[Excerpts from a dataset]
/---
Lemma scan_placeholder n c b :
  separator c ->
  Sql.scan Sql.AfterDollar (nat_to_string n +:+ String c b)
  = n :: Sql.scan Sql.Outside b.
Proof.
  intros Hsep. unfold nat_to_string.
  rewrite <- (DecimalNat.Unsigned.of_to n) at 2.
  destruct (Nat.to_uint n) as [|d|d|d|d|d|d|d|d|d|d];
    cbn [NilZero.string_of_uint NilEmpty.string_of_uint]; push_append;
    erewrite scan_digit_after_dollar by reflexivity;
    [ now rewrite (scan_separator _ c b Hsep) | .. ];
    rewrite scan_digits_acc by exact Hsep; reflexivity.
Qed.

Lemma separator_space : separator " ".
Proof. split; reflexivity. Qed.

(** A text without a dollar sign is read through without a placeholder. *)
Lemma scan_outside_plain p x :
  Sql.occursIn "$" p = false ->
  Sql.scan Sql.Outside (p +:+ x) = Sql.scan Sql.Outside x.
Proof.
  induction p as [|c p IH]; intros Hp; [reflexivity|].
  change (String c p +:+ x) with (String c (p +:+ x)).
  cbn [Sql.occursIn String.prefix] in Hp.
  destruct (ascii_dec "$" c) as [<-|Hc].
  - now destruct p.
  - cbn [Sql.scan].
    destruct (Sql.digitOf c); [now apply IH|].
    destruct (Ascii.eqb_spec c "$"); [congruence|]. now apply IH.
Qed.

(** The shape of the two UPDATE statements: a text without placeholder, the
    SET clause, a space, a text without placeholder, the placeholder of the
    identifier, a space, and a text without placeholder. *)
Lemma placeholders_update_shape p1 s p2 n p3 :
  Sql.occursIn "$" p1 = false ->
  Sql.occursIn "$" p2 = false ->
  Sql.scan Sql.Outside p3 = [] ->
  Sql.placeholders
    (p1 +:+ s +:+
     String " " (p2 +:+ String "$" (nat_to_string n +:+ String " " p3)))
  = Sql.placeholders s ++ [n].
Proof.
  intros H1 H2 H3. unfold Sql.placeholders.
  rewrite (scan_outside_plain p1 _ H1).
  rewrite (scan_app_separator s " " _ _ separator_space).
  rewrite (scan_outside_plain p2 _ H2).
  change (Sql.scan Sql.Outside (String "$" ?t))
    with (Sql.scan Sql.AfterDollar t).
  rewrite (scan_placeholder n " " p3 separator_space), H3. reflexivity.
Qed.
\---
• [AIM OF THE EXERCISE]: What you return should be the lines from the start of the data through the line with "induction p as", quoted exactly and nothing more.

• [ANSWER SECTION]:
Lemma scan_placeholder n c b :
  separator c ->
  Sql.scan Sql.AfterDollar (nat_to_string n +:+ String c b)
  = n :: Sql.scan Sql.Outside b.
Proof.
  intros Hsep. unfold nat_to_string.
  rewrite <- (DecimalNat.Unsigned.of_to n) at 2.
  destruct (Nat.to_uint n) as [|d|d|d|d|d|d|d|d|d|d];
    cbn [NilZero.string_of_uint NilEmpty.string_of_uint]; push_append;
    erewrite scan_digit_after_dollar by reflexivity;
    [ now rewrite (scan_separator _ c b Hsep) | .. ];
    rewrite scan_digits_acc by exact Hsep; reflexivity.
Qed.

Lemma separator_space : separator " ".
Proof. split; reflexivity. Qed.

(** A text without a dollar sign is read through without a placeholder. *)
Lemma scan_outside_plain p x :
  Sql.occursIn "$" p = false ->
  Sql.scan Sql.Outside (p +:+ x) = Sql.scan Sql.Outside x.
Proof.
  induction p as [|c p IH]; intros Hp; [reflexivity|].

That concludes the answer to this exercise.